By James Thomson
Just over 30 years ago, back when Barrenjoey was just a suburb near Palm Beach, the broking house that veteran investor Geoff Wilson was working for at the time invited then Reserve Bank of Australia governor Bernie Fraser to lunch.
Inflation was running at about 6 per cent at the time, but Fraser asked the assembled brokers to write down what they thought the actual rate of inflation was. All the estimates came in higher than the official number.
“Bernie spent the rest of the lunch trying to convince us we were wrong,” Wilson recalled on Wednesday at a panel for Future Generation, which operates two philanthropy-focused listed investment companies.
Wilson doesn’t believe inflation expectations are unanchored today, as Fraser feared they were back then. And Wednesday’s consumer price index, which showed the headline rate of annual inflation fell from 7.8 per cent in the December quarter to 7 per cent in the March quarter, with the all important trimmed-mean measure slowing from 6.9 per cent to 6.6 per cent, supports this view.
But Wilson points out that a generation of Australians is learning to live with inflation for the first time, and that it will take some time before inflation is anywhere near the RBA’s target of 2 per cent to 3 per cent.
Money markets suggest that the inflation data – and particularly the slightly lower than expected number for the trimmed mean – have given the RBA the excuse it was looking for to keep rates on hold, with the probability of a 0.25 percentage point rate rise next Tuesday dropping from 35 per cent at the start of the week to just 9 per cent.
Royal Bank of Canada chief economist Su-Lin Ong and Betashare’s David Bassanese went further, declaring governor Philip Lowe’s tightening cycle is now over.
“For an RBA that is reluctant to tighten much further and prepared to tolerate higher inflation to preserve the labour market gains, today’s data provide an excuse to stay on hold,” Ong said.
On the face of it, this would seem like an unlikely position for the central bank to adopt, given it was so stridently declaring just a few months ago that it would do whatever required to bring inflation back to target. While inflation has peaked, and the lagged way monetary policy works means the impact of the rate hikes already delivered are still flowing through, inflation remains uncomfortably high and real interest rates remain deeply negative.
Bassanese argues the RBA can take comfort in two factors.
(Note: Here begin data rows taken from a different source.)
(** The object at the head of the free list is taken. *)
Lemma take_rep k P S PL p c x F :
  slub_rep k P S PL -> S !! p = Some (mkSlab c (x :: F)) ->
  let b := base_of k p in
  let k1 := wr k (b + SL_freelist) (rd k x) in
  let k2 := wr k1 (b + SL_inuse) (u32 (rd k1 (b + SL_inuse) + 1)) in
  rd k (b + SL_freelist) = x /\
  slub_rep k2 P (<[p := mkSlab c F]> S) PL /\
  (rd k2 (b + SL_freelist) = 0 <-> F = []) /\
  forall a, a <> b + SL_freelist -> a <> b + SL_inuse -> rd k2 a = rd k a.
Proof.
  intros HR Hp b k1 k2. assert (Hok := sr_slab _ _ _ _ HR _ _ Hp).
  pose proof (sl_size _ _ _ Hok) as Hco. pose proof (sl_sub _ _ _ Hok) as Hsub.
  cbn [si_cache si_free] in *. fold b in Hsub.
  destruct (sl_free _ _ _ Hok) as (Ex & Hx & HF). fold b in HF. cbn in Ex, HF. fold b in Ex.
  assert (Hrd : forall a, a <> b + SL_freelist -> a <> b + SL_inuse -> rd k2 a = rd k a).
  { intros a H1 H2. unfold k2, k1. by rewrite !rd_wr_ne by congruence. }
  assert (HFc : forall y, y ∈ F -> y <> b + SL_freelist /\ y <> b + SL_inuse).
  { intros y Hy. destruct (objs_range b _ y Hco (Hsub y ltac:(set_solver))).
    unfold SIZEOF_SLAB, SL_freelist, SL_inuse in *. lia. }
  assert (Hhead : rd k2 (b + SL_freelist) = rd k x).
  { unfold k2. rewrite rd_wr_ne by (unfold SL_freelist, SL_inuse; lia). apply rd_wr_eq. }
  assert (HF2 : @lseg _ (free_objs b) k2 (rd k x) F).
  { apply (@lseg_frame _ (free_objs b) k); [|done]. intros y Hy. cbn. apply Hrd; by apply HFc. }
  splits; try done.
  - eapply (rep_update_slab k k2 P S PL p _ _ _ HR Hp); try done.
    + intros a Ha. apply Hrd; unfold SL_freelist, SL_inuse, PAGE_SIZE in *; lia.
    + apply Hrd; unfold SL_next, SL_freelist, SL_inuse; lia.
    + destruct Hok as [H1 H2 H3 H4 H5 H6 H7 H8]. cbn [si_cache si_free] in *.
      split; cbn [si_cache si_free]; change (base_of k2 p) with b;
        try change (cache_of k2 c) with (cache_of k c); try done;
        try (rewrite Hrd; [done|unfold SL_magic, SL_cache, SL_objects, SL_freelist, SL_inuse; lia..]).
      * destruct (cache_layout _ H2) as (_ & _ & Hn & _).
        unfold k2. rewrite rd_wr_eq. unfold k1. rewrite rd_wr_ne by (unfold SL_freelist, SL_inuse; lia).
        unfold b. rewrite H6. cbn [length].
        assert (Hlen : Z.of_nat (length (x :: F)) <= slab_objects_per_page (cache_of k c)).
        { rewrite <- (objs_length b) by done. apply inj_le.
          apply submseteq_length, NoDup_submseteq; [|done].
          eapply (@lseg_NoDup _ (free_objs b)), H7. }
        cbn [length] in Hlen. rewrite wrapu_id by lia. lia.
      * unfold slist. cbn [sget free_objs]. by rewrite Hhead.
      * intros y Hy. apply Hsub. set_solver.
  - rewrite Hhead. split; [|intros ->; exact HF2].
    intros E. destruct F as [|y F]; [done|].
    destruct HF as (Ey & Hy & _). cbn in Ey. congruence.
Qed.

(** An object of a slab that is not free is put back. *)
Lemma put_rep k P S PL p c x F :
  slub_rep k P S PL -> S !! p = Some (mkSlab c F) ->
  let b := base_of k p in
  x ∈ objs b (cache_of k c) -> x ∉ F ->
  let k1 := wr k x (rd k (b + SL_freelist)) in
  let k2 := wr k1 (b + SL_freelist) x in
  let k3 := wr k2 (b + SL_inuse) (u32 (rd k2 (b + SL_inuse) - 1)) in
  slub_rep k3 P (<[p := mkSlab c (x :: F)]> S) PL /\
  forall a, a <> b + SL_freelist -> a <> b + SL_inuse -> a <> x -> rd k3 a = rd k a.
Proof.
  intros HR Hp b Hxo Hxn k1 k2 k3. assert (Hok := sr_slab _ _ _ _ HR _ _ Hp).
  pose proof (sl_size _ _ _ Hok) as Hco. pose proof (sl_sub _ _ _ Hok) as Hsub.
  cbn [si_cache si_free] in *. fold b in Hsub.
  pose proof (objs_range b _ x Hco Hxo) as Hxr.
  destruct (cache_layout _ Hco) as (_ & Hsz & Hn & _).
  assert (Hrd : forall a, a <> b + SL_freelist -> a <> b + SL_inuse -> a <> x -> rd k3 a = rd k a).
  { intros a H1 H2 H3. unfold k3, k2, k1. by rewrite !rd_wr_ne by congruence. }
  split; [|done].
  assert (Hpos : 0 < b).
  { destruct (slab_page_used _ _ _ _ _ _ HR Hp) as [_ Hr].
    unfold b, base_of. rewrite pfn_to_addr_eq by (done || apply (inv_pool _ _ (sr_buddy _ _ _ _ HR))).
    destruct (pool_start _ (inv_pool _ _ (sr_buddy _ _ _ _ HR))). unfold PAGE_SIZE. lia. }
  eapply (rep_update_slab k k3 P S PL p _ _ _ HR Hp); try done.
  - intros a Ha. apply Hrd; unfold SL_freelist, SL_inuse, PAGE_SIZE, SIZEOF_SLAB in *; lia.
  - apply Hrd; unfold SL_next, SL_freelist, SL_inuse, SIZEOF_SLAB in *; lia.
  - destruct Hok as [H1 H2 H3 H4 H5 H6 H7 H8]. cbn [si_cache si_free] in *.
    fold b in H3, H4, H5, H6, H7.
    split; cbn [si_cache si_free]; change (base_of k3 p) with b;
      try change (cache_of k3 c) with (cache_of k c); try done;
      try (rewrite Hrd; [done|unfold SL_magic, SL_cache, SL_objects, SL_freelist, SL_inuse,
             SIZEOF_SLAB in *; lia..]).
    + unfold k3. rewrite rd_wr_eq. unfold k2, k1.
      rewrite !rd_wr_ne by (unfold SL_freelist, SL_inuse, SIZEOF_SLAB in *; lia).
      rewrite H6. cbn [length].
      assert (Hlen : Z.of_nat (length (x :: F)) <= slab_objects_per_page (cache_of k c)).
      { rewrite <- (objs_length b) by done. apply inj_le.
        apply submseteq_length, NoDup_submseteq; [|set_solver].
        apply NoDup_cons. split; [done|]. eapply (@lseg_NoDup _ (free_objs b)), H7. }
      cbn [length] in Hlen. rewrite wrapu_id by lia. lia.
    + apply (@slist_frame _ (free_objs b) k2).
      * intros y Hy. cbn. apply rd_wr_ne.
        assert (Hyo : y ∈ objs b (cache_of k c)) by set_solver.
        pose proof (objs_range b _ y Hco Hyo). unfold SL_inuse, SIZEOF_SLAB in *. lia.
      * cbn. apply rd_wr_ne. unfold SL_inuse, SL_freelist. lia.
      * apply free_objs_push; try done; unfold SIZEOF_SLAB, SL_freelist in *; try lia.
        intros y Hy. pose proof (objs_range b _ y Hco (Hsub _ Hy)).
        unfold SIZEOF_SLAB in *. lia.
    + intros y [->|Hy]%elem_of_cons; [done|]. by apply Hsub.
Qed.

(** ** New slabs *)

Lemma slab_pages_insert P S p si :
  P !! p = None -> P ∪ slab_pages (<[p := si]> S) = <[p := 0]> (P ∪ slab_pages S).
Proof.
  intros HP. unfold slab_pages. rewrite fmap_insert. by rewrite <- insert_union_r.
Qed.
First, wage pressures remain far more muted than in other economies, and rising immigration should further help contain any wage outbreak. Second, the high level of variable mortgages in Australia means the transmission effect of higher official rates will be higher here than in other markets, with consumer spending already showing signs of weakening.
Ong also says the RBA is prepared to live with higher inflation. Yes, services inflation – particularly rents and utilities – remains more elevated than the RBA would like, and for those that see a further hike from the RBA either next week (such as Commonwealth Bank) or a few months from now (such as ANZ) it is services inflation that remains the key concern. But Ong argues a central bank that is dovish by nature will now want to see data that provides compelling reasons to tighten further.
As Chanticleer has previously argued, inflation challenges facing this RBA board and future ones are likely to remain tricky. Even as inflationary pressures from the pandemic fade, new pressures from defence spending, the rebuilding of supply chains and the energy transition will emerge.
The risk is that by accepting higher inflation now, the RBA faces a tougher job pushing the rate back down towards its target band down the track.
The prospect of what a higher level of inflation means for asset prices over the longer term is something investors should think through.
But for now, the headline news is that the peak in inflation is safely behind us, and the peak in interest rates is either here or very close.